Yes, China has a much more sane (less mad) policy, of maintaining enough nukes to be a real deterrent, without aiming for MAD. Way less mad than the US, USSR and Russian policies.
"should China invade South Korea and Japan, because it fears that MAD between the two parts is not exactly balanced?"
I don't know. I sure hope they don't feel that way. By the logic of MAD they probably should, if they could get away with it. The US is terrible at backing down in situations like this, which might force Chinas hand, either to invade or to build many more nukes. I hope the US backs down instead. Just like I wish NATO would have backed down in the mid 90's, at least as long as Russia could have been negotiated to reciprocate. Instead NATO adopted an "Open door policy". Backing down is of course only viable if it is mutual.
"Or maybe, should it actually act not-insane"
MAD sure is mad. It has it's own, cold, internal logic to it though. I want to reject that whole world order. By your words here, you do too.
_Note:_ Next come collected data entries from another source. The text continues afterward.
Lemma cfi_loop_prog live m pi dci ip p : ∀ s fuel,
  Forall cfa_encodable p → cfi_inv live s → at_bytes m s (cfa_prog_bytes p) →
  s.(cs_addr) + Z.of_nat (length (cfa_prog_bytes p)) < 18446744073709551616 →
  (length p < fuel)%nat →
  let r := cfi_loop fuel m pi dci ip (s.(cs_addr) + Z.of_nat (length (cfa_prog_bytes p))) s in
  fst r = Stop Panic ∨
  match sem_cfa_prog dci.(code_align) dci.(data_align) s.(cs_addr) ip p (abs s) with
  | Ok c => finished (Ok tt) c r
  | Err e => fst r = Err e
  | Stop t => False
  end.
Proof.
  induction p as [|i p IH]; intros s fuel He Hinv Hb Hw Hf;
    (destruct fuel as [|fuel]; [simpl in Hf; lia|]); cbn [cfi_loop sem_cfa_prog].
  - right. rewrite (proj2 (Z.ltb_ge _ _)) by (simpl; lia). rewrite andb_false_r.
    by apply (at_fail_ok live).
  - apply Forall_cons_1 in He as [Hi He]. unfold cfa_prog_bytes in Hb, Hw |- *.
    cbn [mbind list_bind] in Hb, Hw |- *. fold (cfa_prog_bytes p) in Hb, Hw |- *.
    rewrite length_app in Hw |- *. apply at_bytes_app in Hb as [Hb1 Hb2].
    pose proof (cfa_bytes_length i) as Hlen.
    destruct (Z.leb_spec s.(curr_ip) ip) as [Hip|Hip]; cbn [andb].
    2: { right. rewrite (proj2 (Z.leb_gt _ _)) by done. by apply (at_fail_ok live). }
    change (m_loc (abs s)) with s.(curr_ip). rewrite (proj2 (Z.leb_le _ _) Hip).
    rewrite (proj2 (Z.ltb_lt _ _)) by lia.
    destruct (cfi_instr_implements live m pi dci i s Hi Hinv Hb1) as (b & Hrd & Himp).
    assert (Hsafe : safe_at (cfi_inv live) (cfi_switch m pi dci b) (adv [b] s) (λ _, True)).
    { apply cfi_switch_safe; [by eapply readu8_is_byte|exact Hinv]. }
    rewrite Hrd. unfold safe_at in Hsafe.
    destruct (sem_cfa _ _ _ i (abs s)) as [c|e|t]; [| |done]; simpl in Himp |- *.
    + destruct Himp as [(s' & Hsw & Habs & Ha)|Hp].
      2: { left. destruct (cfi_switch m pi dci b (adv [b] s)) as [r s']. simpl in Hp. by subst r. }
      rewrite Hsw in Hsafe |- *. destruct Hsafe as [Hinv' _].
      rewrite u64_small in Ha by (destruct Hb1 as [[] _]; unfold is_u64; lia).
      replace (s.(cs_addr) + _) with (s'.(cs_addr) + Z.of_nat (length (cfa_prog_bytes p))) by lia.
      rewrite u64_small by (destruct Hb1 as [[] _]; unfold is_u64; lia). rewrite <- Ha, <- Habs.
      apply IH; [done|done| |lia|simpl in Hf; lia].
      unfold at_bytes in *. rewrite Ha. destruct Hb2 as [_ Hb2]. simpl in Hb2.
      rewrite u64_small in Hb2 by (destruct Hb1 as [[] _]; unfold is_u64; lia).
      split; [destruct Hb1 as [[] _]; unfold is_u64; lia|done].
    + right. destruct (cfi_switch m pi dci b (adv [b] s)) as [r s']. simpl in Himp. subst r.
      destruct (at_fail_ok live (Err e) s' Hsafe) as (s2 & -> & _). done.
Qed.
End implements.

Section theorems.
Context {P : Type} `{!PoolOps P, !PoolLaws P}.

(** The rows of a state record have the right number of columns. *)
Definition sr_ok (sr0 : dwarf_state_record_t) : Prop :=
  length sr0.(rs_current).(rs_reg) = num_columns ∧
  length sr0.(rs_initial).(rs_reg) = num_columns.

Lemma start_inv live a ip sr0 (p : P) :
  sr_ok sr0 → pool_ok p live → cfi_inv live (CfiState a ip sr0 [] p).
Proof.
  intros [H1 H2] Hp. split; [by split_and!|]. unfold stack_ok. simpl. split_and!.
  - constructor.
  - apply disjoint_empty_l.
  - by rewrite union_empty_l_L.
Qed.

Lemma run_cfi_prog live m pi dci ip a sr0 (p : P) prog fuel :
  Forall cfa_encodable prog → sr_ok sr0 → pool_ok p live →
  is_u64 a → bytes_at m a (cfa_prog_bytes prog) →
  a + Z.of_nat (length (cfa_prog_bytes prog)) < 18446744073709551616 →
  (length prog < fuel)%nat →
  let r := run_cfi_program fuel m pi dci ip a (a + Z.of_nat (length (cfa_prog_bytes prog))) sr0 p in
  fst r = Stop Panic ∨
  match sem_cfa_prog dci.(code_align) dci.(data_align) a ip prog
          (CfaMachine pi.(start_ip) sr0 []) with
  | Ok c => finished (Ok tt) c r
  | Err e => fst r = Err e
  | Stop t => False
  end.
Proof.
  intros He Hsr Hp Ha Hb Hw Hf.
  by apply (cfi_loop_prog live m pi dci ip prog (CfiState a pi.(start_ip) sr0 [] p) fuel He
              (start_inv live a _ sr0 p Hsr Hp)).
Qed.

Lemma run_cfi_inv live fuel m pi dci ip a e sr0 (p : P) :
  sr_ok sr0 → pool_ok p live →
  match run_cfi_program fuel m pi dci ip a e sr0 p with
  | (Stop t, _) => t ≠ Undef
  | (_, s') => sr_ok s'.(sr) ∧ s'.(rs_stack) = [] ∧ pool_ok s'.(cs_pool) live
  end.
Proof.
  intros Hsr Hp.
  pose proof (cfi_loop_safe live fuel m pi dci ip e _ (start_inv live a pi.(start_ip) sr0 p Hsr Hp)) as H.
  unfold run_cfi_program. destruct (cfi_loop _ _ _ _ _ _ _) as [[[]|er|t] s']; [| |done];
    destruct H as ((? & ? & _) & ? & ?); by split_and!.
Qed.
End theorems.

(** ** Example *)

Definition example_sr : dwarf_state_record_t :=
  let rs := RegState (replicate 19 (SaveLoc DWARF_WHERE_SAME 0)) 0 0 0 0 0 false false in
  StateRecord 0 0 rs rs.

(** [push %rbp] after one byte, [mov %rsp,%rbp] after three more. *)
Definition example_cfa_prog : list cfa_instr :=
  [I_def_cfa 7 8; I_offset 16 1; I_advance 1; I_def_cfa_offset 16; I_offset 6 2;
   I_advance 3; I_remember_state; I_def_cfa_register 6; I_restore_state].

Definition example_pi : unw_proc_info_t := ProcInfo 0x4000 0x4100 0 0 0 0 1 0 UI_null.

Definition example_dci : dwarf_cie_info_t :=
  set_code_align 1 (set_data_align (u64 (-8)) zero_cie_info).

Definition example_cfa_mem : memory := put_bytes ∅ 0x100 (cfa_prog_bytes example_cfa_prog).

(** ** Properties *)

(** C5. Running the interpreter over the encoding of a list of call-frame
    instructions computes their meaning: every instruction with a location at
    most [ip] is applied, in order, and the first invalid one determines the
    error; the only other outcome is a panic of the pool allocator, and fuel
    above the number of instructions is enough. *)
Theorem run_cfi_program_encoded (P : Type) `(PoolLaws P) (live : gset Z) (m : memory)
    (pi : unw_proc_info_t) (dci : dwarf_cie_info_t) (ip a : Z) (sr0 : dwarf_state_record_t)
    (p : P) (prog : list cfa_instr) (fuel : nat) :
  Forall cfa_encodable prog → sr_ok sr0 → pool_ok p live →
  is_u64 a → bytes_at m a (cfa_prog_bytes prog) →
  a + Z.of_nat (length (cfa_prog_bytes prog)) < 18446744073709551616 →
  (length prog < fuel)%nat →
  let r := run_cfi_program fuel m pi dci ip a (a + Z.of_nat (length (cfa_prog_bytes prog))) sr0 p in
  fst r = Stop Panic ∨
  match sem_cfa_prog dci.(code_align) dci.(data_align) a ip prog
          (CfaMachine pi.(start_ip) sr0 []) with
  | Ok c => ∃ s', r = (Ok tt, s') ∧ s'.(sr) = c.(m_sr)
  | Err e => fst r = Err e
  | Stop t => False
  end.
Proof. apply run_cfi_prog. Qed.

Lemma run_cfi_program_encoded_witness :
  ∃ s', run_cfi_program 20 example_cfa_mem example_pi example_dci 0x4002 0x100
          (0x100 + 15) example_sr (Bump 0x9000) = (Ok tt, s') ∧
    s'.(sr).(rs_current).(rs_reg) !! 6%nat = Some (SaveLoc DWARF_WHERE_CFAREL (u64 (-16))) ∧
    s'.(sr).(rs_current).(rs_reg) !! 17%nat = Some (SaveLoc DWARF_WHERE_REG 7).
Proof.
  pose proof (run_cfi_program_encoded bump bump_laws ∅ example_cfa_mem example_pi example_dci
    0x4002 0x100 example_sr (Bump 0x9000) example_cfa_prog 20) as H.
  assert (Hlen : Z.of_nat (length (cfa_prog_bytes example_cfa_prog)) = 15)
    by (vm_compute; reflexivity).
  rewrite Hlen in H. destruct H as [H|H].
  - decided.
  - vm_compute. split; reflexivity.
  - apply bump_start; lia.
  - decided.
  - decided.
  - vm_compute. reflexivity.
  - simpl. lia.
  - exfalso. revert H. vm_compute. discriminate.
  - assert (Hsem : match sem_cfa_prog example_dci.(code_align) example_dci.(data_align) 0x100 0x4002
        example_cfa_prog (CfaMachine example_pi.(start_ip) example_sr []) with
      | Ok c => c.(m_sr).(rs_current).(rs_reg) !! 6%nat = Some (SaveLoc DWARF_WHERE_CFAREL (u64 (-16))) ∧
                c.(m_sr).(rs_current).(rs_reg) !! 17%nat = Some (SaveLoc DWARF_WHERE_REG 7)
      | _ => False end) by (vm_compute; split; reflexivity).
    destruct (sem_cfa_prog _ _ _ _ _ _) as [c| |]; [|destruct Hsem..].
    destruct H as (s' & E & Hs). exists s'. split; [exact E|]. rewrite Hs. exact Hsem.
Defined.
(** C8. From the bytes of an FDE and of its CIE the extraction recovers the
    procedure: its range, its handler and data, and a new object of the pool
    holding the CIE's fields and the bounds of the FDE's instructions; the pointer
    moves to the end of the entry. *)
Theorem extract_proc_info_encoded (P : Type) `(PoolLaws P) (live : gset Z) (m : memory)
    (fuel : nat) (v ca da col : Z) (items : list aug_item) (instrs : list Z)
    (d : fde_desc) (dci : dwarf_cie_info_t) (s : fde_state P) (start lsda_ : Z) :
  let a := s.(fx_addrp) in
  let c := item_cie v ca da col d.(fd_sized) items [] [] instrs in
  let cie_addr := u64 (a + 4 - d.(fd_cie_offset)) in
  (* the CIE *)
  cie_encodable 0 c → Forall aug_encodable items →
  ((if d.(fd_sized) then 1 else 0) + length items ≤ 4)%nat →
  bytes_at m cie_addr (cie_bytes 0 c) → (length c.(cd_augstr) < fuel)%nat →
  sem_cie m s.(fx_pi) cie_addr 0 items c zero_cie_info = Ok dci →
  (* the FDE *)
  fde_encodable d → d.(fd_cie_offset) ≠ 0 → fde_matches d dci → is_u64 a →
  bytes_at m a (fde_bytes d) →
  pe_value m d.(fd_format) d.(fd_app) d.(fd_ind) d.(fd_start) s.(fx_pi) (u64 (a + 8)) = Ok start →
  pe_item_value m d.(fd_lsda)
    (fde_pi d start s.(fx_pi).(lsda) dci.(handler) s.(fx_pi)) (fd_lsda_addr a d) = Ok lsda_ →
  pool_ok s.(fx_pool) live →
  match dwarf_extract_proc_info_from_fde fuel m true 0 s with
  | (Ok _, s') => ∃ obj, obj ∉ live ∧ pool_ok s'.(fx_pool) ({[obj]} ∪ live) ∧
      s'.(fx_addrp) = u64 (a + 4 + Z.of_nat (length (fde_body d))) ∧
      s'.(fx_pi) = with_unwind_info obj (fde_cie a d dci)
                     (fde_pi d start lsda_ dci.(handler) s.(fx_pi))
  | (Err _, _) => False
  | (Stop t, _) => t = Panic
  end.
Proof.
  intros a c cie_addr Hc Hi Hl Hcb Hf Hs He Hoff Hmt Ha Hm Hst Hls Hp.
  assert (Hcie : parse_cie fuel m cie_addr s.(fx_pi) zero_cie_info 0 = Ok dci).
  { eapply (parse_cie_items m 0 v ca da col (fd_sized d) items [] [] instrs);
      auto; apply u64_range. }
  destruct (extract_reduces m fuel d dci s start lsda_) as [Haug E]; try done.
  rewrite (E true). clear E. cbn zeta. fold a.
  match goal with |- context [fde_unwind_info m dci _ _ _ ?x] => set (s' := x) end.
  pose proof (pool_alloc_ok s'.(fx_pool) live Hp) as Hal.
  destruct (pool_alloc s'.(fx_pool)) as [[obj|e|t] p] eqn:E; [|done|].
  - destruct Hal as (Hobj & Hnew & Hp').
    rewrite (fde_unwind_info_spec m dci a d s' obj p) by done.
    exists obj. by split_and!.
  - subst t. destruct (fde_unwind_info_stop m dci
      (u64 (fd_lsda_addr a d + Z.of_nat (length (pe_item_bytes d.(fd_lsda)))))
      (if d.(fd_sized) then u64 (fd_lsda_addr a d + Z.of_nat (length (fd_aug d))) else 0)
      (u64 (a + 4 + Z.of_nat (length (fde_body d)))) s' Panic p E) as [s1 ->].
    done.
Qed.

Lemma extract_proc_info_encoded_witness :
  match dwarf_extract_proc_info_from_fde 10 example_eh_frame true 0 example_fde_state with
  | (Ok _, s') => s'.(fx_pi).(start_ip) = 0x1128 ∧ s'.(fx_pi).(end_ip) = 0x1168 ∧
                  s'.(fx_pi).(lsda) = 0x1231 ∧ s'.(fx_pi).(pi_handler) = 0x7777
  | _ => False
  end.
Proof.
  pose proof (extract_proc_info_encoded bump bump_laws ∅ example_eh_frame 10 1 1 (-8) 16
    example_items [0x0c; 7; 8; 0x90; 1; 0; 0] example_fde
    (CieInfo 0x1019 0x1020 0 0 1 (u64 (-8)) 16 0x7777 0 0 0x1b 0x1b true false false)
    example_fde_state 0x1128 0x1231) as H.
  assert (Hr : is_Some (match fst (dwarf_extract_proc_info_from_fde 10 example_eh_frame true 0
    example_fde_state) with Ok x => Some x | _ => None end))
    by (vm_compute; eexists; reflexivity).
  destruct (dwarf_extract_proc_info_from_fde _ _ _ _ _) as [[x|e|t] s'];
    [|destruct Hr; discriminate..].
  destruct H as (obj & _ & _ & _ & Hpi).
  - decided.
  - decided.
  - simpl; lia.
  - decided.
  - simpl; lia.
  - vm_compute. reflexivity.
  - decided.
  - discriminate.
  - repeat split; vm_compute; reflexivity.
  - decided.
  - decided.
  - vm_compute. reflexivity.
  - vm_compute. reflexivity.
  - apply bump_start. lia.
  - rewrite Hpi. vm_compute. repeat split; reflexivity.
Defined.
(** ** The register interface *)

(** [c->dwarf.loc[i]] *)
Definition get_loc (i : Z) : M ustate Z :=
  s ← get_st; lift (aread s.(cur).(dwarf).(loc) i).

(** [c->dwarf.loc[i] = l] *)
Definition put_loc (i l : Z) : M ustate () :=
  s ← get_st;
  ls ← lift (awrite s.(cur).(dwarf).(loc) i l);
  mod_st (on_dwarf (set_loc ls)).

(** The final read or write of the location a register was found at.
    [src/Gregs.c:127-130], [tdep_access_reg] *)
Definition access_loc (l : Z) (w : option Z) : M ustate Z :=
  match w with Some v => dwarf_put l v | None => dwarf_get l end.

(** [src/Gregs.c:88-105], [tdep_access_reg] *)
Definition access_eh_reg (arg_num column : Z) (w : option Z) : M ustate Z :=
  s ← get_st;
  let d := s.(cur).(dwarf) in
  let mask := Z.shiftl 1 arg_num in
  match w with
  | Some v =>
      args ← lift (awrite d.(eh_args) arg_num v);
      mod_st (on_dwarf (λ d, set_eh_valid_mask (Z.lor d.(eh_valid_mask) mask)
                               (set_eh_args args d)));;
      mret v
  | None =>
      if negb (Z.land d.(eh_valid_mask) mask =? 0) then lift (aread d.(eh_args) arg_num)
      else l ← get_loc column; access_loc l None
  end.

(** [src/Gregs.c:64-131], [tdep_access_reg] *)
Definition tdep_access_reg (reg : Z) (w : option Z) : M ustate Z :=
  match regnum_of_Z reg with
  | Some UNW_X86_64_RIP =>
      match w with Some v => mod_st (on_dwarf (set_ip v)) | None => mret tt end;;
      l ← get_loc RIP; access_loc l w
  | Some UNW_X86_64_CFA | Some UNW_X86_64_RSP =>
      match w with
      | Some _ => fail UNW_EREADONLYREG
      | None => s ← get_st; mret s.(cur).(dwarf).(cfa)
      end
  | Some UNW_X86_64_RAX => access_eh_reg 0 RAX w
  | Some UNW_X86_64_RDX => access_eh_reg 1 RDX w
  | Some _ => l ← get_loc reg; access_loc l w
  | None => fail UNW_EBADREG
  end.

(** [src/Gregs.c:133-138], [tdep_access_fpreg] *)
Definition tdep_access_fpreg (reg : Z) : M ustate () := fail UNW_EBADREG.

(** [src/Gget_reg.c:28-41], [unw_get_reg] *)
Definition unw_get_reg (regnum : Z) : M ustate Z :=
  if regnum =? UNW_REG_IP then s ← get_st; mret s.(cur).(dwarf).(ip)
  else tdep_access_reg regnum None.

(** [src/Gset_reg.c:28-34], [unw_set_reg] *)
Definition unw_set_reg (regnum v : Z) : M ustate () :=
  tdep_access_reg regnum (Some v);; mret tt.

(** [src/Gget_fpreg.c:28-34], [unw_get_fpreg] *)
Definition unw_get_fpreg (regnum : Z) : M ustate () := tdep_access_fpreg regnum.

(** [src/Gset_fpreg.c:28-34], [unw_set_fpreg] *)
Definition unw_set_fpreg (regnum : Z) : M ustate () := tdep_access_fpreg regnum.

(** [src/include/libunwind-common.h:182-201], [unw_save_loc] *)
Inductive unw_save_loc_t :=
  | UNW_SLT_NONE
  | UNW_SLT_MEMORY (addr : Z)
  | UNW_SLT_REG (regnum : Z).

(** [src/Gget_save_loc.c:30-73], [unw_get_save_loc] *)
Definition unw_get_save_loc (reg : Z) : M ustate unw_save_loc_t :=
  l ← match regnum_of_Z reg with
      | Some (UNW_X86_64_RBX | UNW_X86_64_RSP | UNW_X86_64_RBP | UNW_X86_64_R12
             | UNW_X86_64_R13 | UNW_X86_64_R14 | UNW_X86_64_R15) => get_loc reg
      | _ => mret 0
      end;
  mret (if DWARF_IS_NULL_LOC l then UNW_SLT_NONE else UNW_SLT_MEMORY l).

#[global] Arguments x86_64_r_uc_addr : simpl never.

(** ** Initialisation *)

(** The save locations of a fresh cursor: the fields of the machine context.
    [src/init.h:42-58], [common_init] *)
Definition init_locs (uc : Z) : list Z :=
  map (λ i, x86_64_r_uc_addr uc (Z.of_nat i)) (seq 0 (Z.to_nat DWARF_NUM_PRESERVED_REGS)).

(** The fields the routine does not mention keep whatever the caller's
    storage holds.  [src/init.h:37-82], [common_init] *)
Definition common_init (use_prev_instr : bool) : M ustate () :=
  s ← get_st;
  mod_st (on_dwarf (set_loc (init_locs s.(cur).(uc))));;
  l ← get_loc RIP;
  ip ← dwarf_get l;
  mod_st (on_dwarf (set_ip ip));;
  cfa ← dwarf_get (DWARF_REG_LOC s.(cur) RSP);
  mod_st (on_dwarf (set_cfa cfa));;
  mod_st (λ s, set_cur (set_sigcontext_addr 0
                 (set_sigcontext_format X86_64_SCF_NONE s.(cur))) s);;
  mod_st (on_dwarf (λ d,
    set_prev_rs 0 (set_hint 0 (set_pi_is_dynamic false (set_pi_valid false
      (set_use_prev_instr use_prev_instr (set_stash_frames false
        (set_ret_addr_column RIP (set_args_size 0 d))))))))).

(** The library is initialised before ([tdep_init]).
    [src/Ginit_local.c:34-51], [unw_init_local] *)
Definition unw_init_local (uc_addr : Z) : M ustate () :=
  mod_st (λ s, let c := s.(cur) in
    set_cur (Cursor c.(dwarf) c.(frame_info) c.(sigcontext_format)
               c.(sigcontext_addr) false uc_addr) s);;
  common_init true.

(** ** The cache of validated addresses *)

Definition lga_ok (mc : machine) : Prop :=
  length mc.(last_good_addr) = NLGA ∧ 0 ≤ mc.(lga_victim) < Z.of_nat NLGA.

#[export] Instance lga_ok_dec mc : Decision (lga_ok mc).
Proof. unfold lga_ok. apply _. Defined.

Lemma lga_free_slot_spec i lga v addr :
  length lga = NLGA → 0 ≤ v < Z.of_nat NLGA →
  ∃ o v', lga_free_slot i lga v addr = Ok (o, v') ∧ 0 ≤ v' < Z.of_nat NLGA ∧
    (∀ lga', o = Some lga' → length lga' = NLGA ∧ addr ∈ lga').
Proof.
  revert v. induction i as [|i IH]; intros v Hl Hv; [by exists None, v|].
  cbn [lga_free_slot]. destruct (aread_Ok lga v) as (x & -> & Hx); [lia|]. mred.
  case_match.
  - rewrite awrite_Ok by lia. eexists (Some _), v. split_and!; [done|lia|lia|].
    intros ? [= <-]. rewrite length_insert. split; [done|].
    apply list_elem_of_lookup. exists (Z.to_nat v). apply list_lookup_insert_eq. lia.
  - apply IH; [done|]. unfold NLGA in *.
    rewrite Z.rem_mod_nonneg by lia. apply Z.mod_pos_bound. lia.
Qed.

Lemma validate_mem_cases addr mc :
  lga_ok mc →
  (PAGE_START addr = 0 ∧ validate_mem addr mc = (Ok (-1), mc)) ∨
  (PAGE_START addr ≠ 0 ∧ ∃ mc', validate_mem addr mc = (Ok 0, mc') ∧ lga_ok mc' ∧
     mc'.(mem) = mc.(mem) ∧ PAGE_START addr ∈ mc'.(last_good_addr)).
Proof.
  intros [Hl Hv]. unfold validate_mem. mred.
  destruct (Z.eqb_spec (PAGE_START addr) 0); [by left|right]. split; [done|].
  destruct (existsb _ _) eqn:He.
  - exists mc. split_and!; [done|done|done|].
    apply existsb_exists in He as (x & Hin & Hx). apply andb_prop in Hx as [_ Hx].
    apply Z.eqb_eq in Hx as ->. apply list_elem_of_In. revert Hin.
    rewrite firstn_all2 by lia. done.
  - destruct (lga_free_slot_spec NLGA mc.(last_good_addr) mc.(lga_victim) (PAGE_START addr))
      as (o & v' & -> & Hv' & Ho); [done|done|]. simpl.
    destruct o as [lga'|].
    + destruct (Ho _ eq_refl). eexists. split_and!; [done|done|done|done].
    + rewrite awrite_Ok by lia. eexists. split_and!; [done|split| |]; simpl; [| |done|].
      * by rewrite length_insert.
      * unfold NLGA in *. rewrite Z.rem_mod_nonneg by lia. apply Z.mod_pos_bound. lia.
      * apply list_elem_of_lookup. exists (Z.to_nat v'). apply list_lookup_insert_eq. lia.
Qed.

(** ** Save locations *)

Lemma init_locs_read uc i :
  0 ≤ i < 17 → aread (init_locs uc) i = Ok (x86_64_r_uc_addr uc i).
Proof.
  intros Hi. rewrite <- (Z2Nat.id i) by lia. apply aread_lookup.
  unfold init_locs. rewrite list_lookup_fmap, lookup_seq_lt; [done|].
  unfold DWARF_NUM_PRESERVED_REGS. lia.
Qed.

(** The context lies in one piece of the address space, away from null. *)
Definition context_ok (uc : Z) : Prop := 0 ≤ uc ∧ uc + 0xd0 < 18446744073709551616.

Lemma greg_offset reg :
  0 ≤ reg < 17 → ∃ r off, regnum_of_Z reg = Some r ∧ uc_mcontext_gregs r = Some off ∧
                          0x18 ≤ off ≤ 0xc8.
Proof.
  intros Hr. rewrite <- (Z2Nat.id reg) by lia.
  assert (Z.to_nat reg < 17)%nat as Hn by lia. revert Hn. generalize (Z.to_nat reg).
  intros n Hn. do 17 (destruct n as [|n]; [do 2 eexists; split_and!; [reflexivity|reflexivity|lia|lia]|]).
  lia.
Qed.

Lemma r_uc_addr_range uc reg :
  context_ok uc → 0 ≤ reg < 17 →
  is_u64 (x86_64_r_uc_addr uc reg) ∧ x86_64_r_uc_addr uc reg ≠ 0 ∧
  uc ≤ x86_64_r_uc_addr uc reg < uc + 0xd0.
Proof.
  intros [Hu1 Hu2] Hr. destruct (greg_offset reg Hr) as (r & off & H1 & H2 & H3).
  unfold x86_64_r_uc_addr. rewrite H1, H2, u64_small by (unfold is_u64; lia).
  unfold is_u64. lia.
Qed.

(** Reading a location with validation off is a load of the word. *)
Lemma dwarf_get_load l s :
  l ≠ 0 → s.(cur).(validate) = false →
  dwarf_get l s = (load 8 s.(mach).(mem) l, s).
Proof.
  intros Hl Hv. unfold dwarf_get, DWARF_IS_NULL_LOC, DWARF_IS_REG_LOC, access_mem.
  destruct (Z.eqb_spec l 0); [done|]. mred. by rewrite Hv.
Qed.

(** The machine words of the context are mapped and hold [regs]. *)
Definition context_holds (m : memory) (uc : Z) (regs : Z → Z) : Prop :=
  ∀ reg, 0 ≤ reg < 17 → load 8 m (x86_64_r_uc_addr uc reg) = Ok (regs reg).

Lemma unw_init_local_spec s uca regs :
  context_ok uca → context_holds s.(mach).(mem) uca regs →
  ∃ s', unw_init_local uca s = (Ok tt, s') ∧
    s'.(mach) = s.(mach) ∧
    s'.(cur).(uc) = uca ∧ s'.(cur).(validate) = false ∧
    s'.(cur).(dwarf).(loc) = init_locs uca ∧
    s'.(cur).(dwarf).(ip) = regs RIP ∧ s'.(cur).(dwarf).(cfa) = regs RSP ∧
    s'.(cur).(dwarf).(eh_args) = s.(cur).(dwarf).(eh_args) ∧
    s'.(cur).(dwarf).(eh_valid_mask) = s.(cur).(dwarf).(eh_valid_mask) ∧
    s'.(cur).(dwarf).(ret_addr_column) = RIP ∧
    s'.(cur).(dwarf).(use_prev_instr) = true ∧
    s'.(cur).(dwarf).(pi_valid) = false.
Proof.
  intros Hu Hc. unfold unw_init_local, common_init, get_loc. mred.
  change (aread _ RIP) with (aread (init_locs uca) RIP).
  rewrite init_locs_read by (unfold RIP; lia).
  rewrite dwarf_get_load; [|apply r_uc_addr_range; [done|unfold RIP; lia]|done].
  simpl. rewrite (Hc RIP) by (unfold RIP; lia).
  rewrite dwarf_get_load; [|apply r_uc_addr_range; [done|unfold RSP; lia]|done].
  simpl. unfold DWARF_REG_LOC. simpl. rewrite (Hc RSP) by (unfold RSP; lia).
  eexists. split; [done|]. simpl. done.
Qed.

(** Every register but the two argument registers reads back from the context. *)
Lemma get_reg_loc reg s :
  0 ≤ reg < 17 → reg ≠ RIP → reg ≠ RSP → reg ≠ RAX → reg ≠ RDX →
  unw_get_reg reg s = (l ← get_loc reg; access_loc l None) s.
Proof.
  unfold RIP, RSP, RAX, RDX. intros H ? ? ? ?. unfold unw_get_reg, UNW_REG_IP.
  destruct (Z.eqb_spec reg 16); [done|].
  assert (reg = 2 ∨ reg = 3 ∨ reg = 4 ∨ reg = 5 ∨ reg = 6 ∨ reg = 8 ∨ reg = 9 ∨
          reg = 10 ∨ reg = 11 ∨ reg = 12 ∨ reg = 13 ∨ reg = 14 ∨ reg = 15) by lia.
  intuition (subst; reflexivity).
Qed.

(** The bit of [eh_valid_mask] for an argument register. *)
Lemma mask_bit x n :
  0 ≤ n → negb (Z.land x (Z.shiftl 1 n) =? 0) = Z.testbit x n.
Proof.
  intros Hn. rewrite Z.shiftl_1_l. destruct (Z.testbit x n) eqn:E.
  - apply negb_true_iff, Z.eqb_neq. intros H.
    assert (Z.testbit (Z.land x (2 ^ n)) n = false) as H' by (rewrite H; apply Z.bits_0).
    rewrite Z.land_spec, E, Z.pow2_bits_true in H' by done. done.
  - apply negb_false_iff, Z.eqb_eq. apply Z.bits_inj'. intros i Hi.
    rewrite Z.land_spec, Z.pow2_bits_eqb, Z.bits_0 by done.
    destruct (Z.eqb_spec n i) as [<-|]; [by rewrite E|apply andb_false_r].
Qed.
That will only be possible if nuclear powers back down. Elsewhere you wrote "Everybody wants to rule the world. It's better if the good guys do it." And I fully understand the sentiment, but this is the inevitable consequence of that view, if there is anyone anywhere that doesn't consent to the rule of your "good guys". One might even say that holding the whole world hostage by threat of nuclear annihilation automatically disqualifies "good guy" status. Yet some nuclear powers are worse than others.
I would add that overt US intervention might trigger a wave of patriotism in Russia too, and enable Putin to spin the whole thing as a war of survival. Which it very well might be at that point, I for one do not think a No-Fly-Zone -like conflict would stay restricted to Ukraine, or to the sky for that matter. Seen in that light Putins trade off matrix before the war might have looked like a win-win; Either the US doesn't intervene, and then he can take Ukraine easily: Or, the US does intervene, and then he can blame the capitalist world order. The worst outcome is Ukraine repelling him without the US.
"that's what he has been saying all along"
So you are basically saying that you agree that his words matches his actions, but since you don't believe his word and can't find any ulterior motive, you are confused by his actions. I don't understand. If you agree with this, his actions should be evidence that he does indeed believe what he says. Not counting all his surface level lies and obvious propaganda here.
I think this might be the crux of this whole debate to be honest: Me and several others have tried to explain different takes in different words, and you seem continuously dissatisfied with them (and I appreciate your dedication to finding an answer, even if at some point I run out of things to add). It is absolutely worth looking for ulterior motives, but I don't necessarily expect to find any major ones at this point. The time to really suspect ulterior motives are when the words and actions don't match up, or the words themselves don't make sense.
"I believe that love for personal power/wealth/influence is stronger than nationalism"
I think that varies tremendously from person to person, more so than from era to era. I think what varies between eras is the Overton Window.
"does this war actually help"
Not the way it is currently playing out, no. If he would in fact have been greeted with flowers, and taken most of the country in a few days with little resistance, it would have been a huge win for him. This is evidence that he thought this would happen.
I agree. The rest of the world does too. It would be very nice if everyone were nicer.
But can't you understand the perspective of how a more and more unbalanced Mutually Assured Destruction is a threat to Russia? I think MAD is mad, and that every effort should be made to dismantle it. But in lieu of that, it works to keep the peace to the extent that no-one wins in case of war, and thus no-one wants war. If one side has more modern delivery systems, more forward bases, and better missile defenses, that tips the power balance massively, and at some point, Destruction is no longer Mutually Assured. Or not Mutually Assured enough. This breaks the underlying core of how MAD hinders conflict.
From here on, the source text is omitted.